The projects will involve acquiring various software and database skills, including GPLates,
including spatio-temporal data mining, Arc GIS, the Generic Mapping Tools, shell scripting,
dealing with the paleobiology database, as well as learning the basics of geodynamic
modelling. The SUCOGG Honours courses (www.sucogg.org/honours.html) that go with
these projects are Computational Tectonics, Data Processing & Plotting using the Generic
Mapping Tools (GMT), Advanced GMT methods and Introduction to plate reconstruction and
spatio-temporal data mining with GPlates. These projects will prepare students both for
working in the exploration industry as well as for a research-oriented career in government
agencies or universities.
Establishing the geological connections between Australia and its neighbours in Rodinia using
geochemical and geophysical data
Supervisors: Dr Tom Landgrebe, Dr Derek Wyman, Dr Simon Williams
Several Rodinia-era tectonic plate reconstruction models have been proposed based on a
variety of datasets, consistently showing close spatial relationships between Australia and
continents such as North America and South China. In this project promising candidate
continental pairs are to be studied in conjunction with geophysical and aged geochemical
datasets assembled in the vicinity of the pertinent crustal elements. After reconstruction of all
the data, the next step is to establish whether the neighbouring cratons share common
geological settings based on geochemical and geophysical data coherency. Such a process
would investigate various alternative Rodinia models (e.g. SWEAT, AUSWUS, AUSMEX, the
'Missing Link' model) and discriminating between these models, as well as suggesting possible
local modifications to plate alignments. The final outcome of this project will be a detailed
analysis of how different Rodinia reconstructions can reconcile the studied geochemical and
geophysical data, and of the implications that these shared geological settings may suggest,
such as those pertaining to mineral systems.

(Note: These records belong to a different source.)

Lemma on_messages_ticking msgs w w' :
  on_messages uuid_String encode encode_value bind fallback msgs w = Running w' ->
  heartbeat_timer w' = heartbeat_timer w.
Proof.
  revert w'. induction msgs as [|m msgs IH] using rev_ind; intros w' H; [by injection H as <-|].
  unfold V11Worker.on_messages in *. rewrite foldl_app in H. cbn in H.
  destruct (foldl _ _ msgs) as [w1| | |] eqn:H1; try done.
  rewrite <- (IH _ eq_refl). unfold V11Worker.on_message, request_push, request_close, request_send in H.
  destruct m; repeat (case_match; try done); by simplify_eq/=.
Qed.

(** Every worker that runs is idle until more arrives. *)
Lemma worker_step_idle w e w' : idle w -> worker_step w e = Some (Running w') -> idle w'.
Proof using Hfront.
  intros [Hst Ht] Hs. unfold idle, ticking in *.
  destruct e as [answer| | |i|i|i|i| |]; cbn [V11Worker.worker_step] in Hs.
  - destruct (Feed (unpacker w) answer) as [[[[buf msgs] log]|]|] eqn:Hf; [|done..]. injection Hs as Hs.
    rewrite (on_messages_unpacker _ _ _ _ _ _ _ _ Hs), (on_messages_ticking _ _ _ Hs). cbn.
    split; [by eapply Feed_leaves|done].
  - destruct (fired (heartbeat_timer w)); [|done]. by injection Hs as <-.
  - by destruct (fired (disown_timer w)).
  - repeat (case_match; try done). by injection Hs as <-.
  - destruct (gos w !! i); [|done]. by apply fmap_Some in Hs as (g & _ & [= ->]).
  - destruct (gos w !! i); [|done]. by apply fmap_Some in Hs as (g & _ & [= ->]).
  - destruct (gos w !! i); [|done]. by apply fmap_Some in Hs as (g & _ & [= ->]).
  - destruct (armed (heartbeat_timer w)); [|done]. injection Hs as <-. cbn. done.
  - destruct (armed (disown_timer w)); [|done]. by injection Hs as <-.
Qed.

The project will make use of the frontier GPlates plate reconstruction software, together with a
number of advanced spatial data analysis and data mining tools for visualising, interacting-with
and quantitatively analysing the various datasets.
Geodynamic controls on ore-deposit formation
Supervisors: Dr Tom Landgrebe, Dr Simon Williams, Dr Derek Wyman (EarthByte Group)
Relationships between metal deposits and both divergent and convergent margin processes
have been known for many decades. However, the challenge still remains to understand the
way in which "geodynamic niches" such as slab windows, rapid convergence, or phases of flatslab subduction, control the formation of ore deposits. The project will make use of the
Earthbyte Group’s global plate model and plate tectonic reconstruction software ‘GPlates’. In
particular, new methodologies being developed within GPlates to model continental
deformation and apply data mining methodologies to analyse the relationship between ore
deposit formation and the geodynamic evolution around the eastern margins of the Pacific
(Andes and North American convergent margins).